All of lore.kernel.org
 help / color / mirror / Atom feed
From: Mikulas Patocka <mpatocka@redhat.com>
To: Oleg Nesterov <oleg@redhat.com>
Cc: Peter Zijlstra <peterz@infradead.org>,
	"Paul E. McKenney" <paulmck@linux.vnet.ibm.com>,
	Linus Torvalds <torvalds@linux-foundation.org>,
	Ingo Molnar <mingo@elte.hu>,
	Srikar Dronamraju <srikar@linux.vnet.ibm.com>,
	Ananth N Mavinakayanahalli <ananth@in.ibm.com>,
	Anton Arapov <anton@redhat.com>,
	linux-kernel@vger.kernel.org,
	Thomas Gleixner <tglx@linutronix.de>
Subject: Re: [PATCH 1/2] brw_mutex: big read-write mutex
Date: Mon, 22 Oct 2012 19:09:38 -0400 (EDT)	[thread overview]
Message-ID: <Pine.LNX.4.64.1210191948130.12753@file.rdu.redhat.com> (raw)
In-Reply-To: <20121019174947.GA1206@redhat.com>



On Fri, 19 Oct 2012, Oleg Nesterov wrote:

> On 10/19, Mikulas Patocka wrote:
> >
> > synchronize_rcu() is way slower than msleep(1) -
> 
> This depends, I guess. but this doesn't mmatter,
> 
> > so I don't see a reason
> > why should it be complicated to avoid msleep(1).
> 
> I don't think this really needs complications. Please look at this
> patch for example. Or initial (single writer) version below. It is
> not finished and lacks the barriers too, but I do not think it is
> more complex.

Hi

My implementation has a smaller structure (it doesn't have 
wait_queue_head_t).

Using preempt_disable()/synchronize_sched() instead of RCU seems like a 
good idea. Here, the locked region is so small that it doesn't make sense 
to play tricks with preemptible RCU.

Your implementation is prone to starvation - if the writer has a high 
priority and if it is doing back-to-back write unlocks/locks, it may 
happen that the readers have no chance to run.

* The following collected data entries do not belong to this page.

Lemma cont_other tid main i a rest cs tail w w' ft : round tid main a rest cs tail w w' ->
  a ∉ fibers_of rest -> Forall (runnable tid main i w) rest -> ft ∈ rest ->
  cont_of w' ft = cont_of w ft.
Proof.
  intros Hr Ha Hrest Hin. rewrite list.Forall_forall in Hrest.
  destruct (Hrest ft Hin) as [_ Hft]. unfold cont_of.
  destruct (ft_fiber ft) as [b|] eqn:Eb; [|done]. destruct (ft_cb ft); [done|].
  destruct Hft as (Hbm & Hbi & f & k & Hf & _). erewrite round_heap; [by rewrite Hf|done| |done|done].
  intros ->. apply Ha. by eapply in_fibers_of.
Qed.

Lemma weight_other tid main i a rest cs tail w w' : round tid main a rest cs tail w w' ->
  a ∉ fibers_of rest -> Forall (runnable tid main i w) rest ->
  map (weight w') rest = map (weight w) rest.
Proof.
  intros Hr Ha Hrest. apply map_ext_in. intros ft Hin. apply list_elem_of_In in Hin.
  unfold weight. by erewrite cont_other.
Qed.

Lemma omap_ext_in {A B} (g h : A -> option B) (l : list A) :
  (forall x, x ∈ l -> g x = h x) -> omap g l = omap h l.
Proof.
  induction l as [|x l IH]; intros Hx; [done|]. cbn. rewrite (Hx x) by (by left).
  rewrite IH by (intros; apply Hx; by right). done.
Qed.

Lemma omap_cont_tasks w cs : omap (cont_of w) (map task_of cs) = map uentry cs.
Proof. induction cs as [|c cs IH]; [done|]. cbn. by f_equal. Qed.

(** How the queue of user code changes in a round whose segment is [k]. *)
Record turn (tid : Z) (k : UCont) (l : @leaves UCont) (cs : list UCB) (tail : list Ft) (w w' : W) : Prop := {
  turn_ran : ran tid k l cs;
  turn_trace : trace_of w' = trace_of w ++ [k];
  turn_tail : omap (cont_of w') tail = ready l
}.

The use of mutex instead of a wait queue in my implementation is unusual, 
but I don't see anything wrong with it - it makes the structure smaller 
and it solves the starvation problem (which would otherwise be complicated 
to solve).

Mikulas

> Oleg.
> 
> struct brw_sem {
> 	long __percpu		*read_ctr;
> 	wait_queue_head_t	read_waitq;
> 	struct mutex		writer_mutex;
> 	struct task_struct	*writer;
> };
> 
> int brw_init(struct brw_sem *brw)
> {
> 	brw->writer = NULL;
> 	mutex_init(&brw->writer_mutex);
> 	init_waitqueue_head(&brw->read_waitq);
> 	brw->read_ctr = alloc_percpu(long);
> 	return brw->read_ctr ? 0 : -ENOMEM;
> }
> 
> void brw_down_read(struct brw_sem *brw)
> {
> 	for (;;) {
> 		bool done = false;
> 
> 		preempt_disable();
> 		if (likely(!brw->writer)) {
> 			__this_cpu_inc(*brw->read_ctr);
> 			done = true;
> 		}
> 		preempt_enable();
> 
> 		if (likely(done))
> 			break;
> 
> 		__wait_event(brw->read_waitq, !brw->writer);
> 	}
> }
> 
> void brw_up_read(struct brw_sem *brw)
> {
> 	struct task_struct *writer;
> 
> 	preempt_disable();
> 	__this_cpu_dec(*brw->read_ctr);
> 	writer = ACCESS_ONCE(brw->writer);
> 	if (unlikely(writer))
> 		wake_up_process(writer);
> 	preempt_enable();
> }
> 
> static inline long brw_read_ctr(struct brw_sem *brw)
> {
> 	long sum = 0;
> 	int cpu;
> 
> 	for_each_possible_cpu(cpu)
> 		sum += per_cpu(*brw->read_ctr, cpu);

Integer overflow on signed types is undefined - you should use unsigned 
long - you can use -fwrapv option to gcc to make signed overflow defined, 
but Linux doesn't use it.

> 
> 	return sum;
> }
> 
> void brw_down_write(struct brw_sem *brw)
> {
> 	mutex_lock(&brw->writer_mutex);
> 	brw->writer = current;
> 	synchronize_sched();
> 	/*
> 	 * Thereafter brw_*_read() must see ->writer != NULL,
> 	 * and we should see the result of __this_cpu_inc().
> 	 */
> 	for (;;) {
> 		set_current_state(TASK_UNINTERRUPTIBLE);
> 		if (brw_read_ctr(brw) == 0)
> 			break;
> 		schedule();
> 	}
> 	__set_current_state(TASK_RUNNING);
> 	/*
> 	 * We can add another synchronize_sched() to avoid the
> 	 * spurious wakeups from brw_up_read() after return.
> 	 */
> }
> 
> void brw_up_write(struct brw_sem *brw)
> {
> 	brw->writer = NULL;
> 	synchronize_sched();

That synchronize_sched should be put before brw->writer = NULL. This is 
incorrect, because brw->writer = NULL may be reordered with previous 
writes done by this process and the other CPU may see brw->writer == NULL 
(and think that the lock is unlocked) while it doesn't see previous writes 
done by the writer.

I had this bug in my implementation too.

> 	wake_up_all(&brw->read_waitq);
> 	mutex_unlock(&brw->writer_mutex);
> }

Mikulas

  reply	other threads:[~2012-10-22 23:22 UTC|newest]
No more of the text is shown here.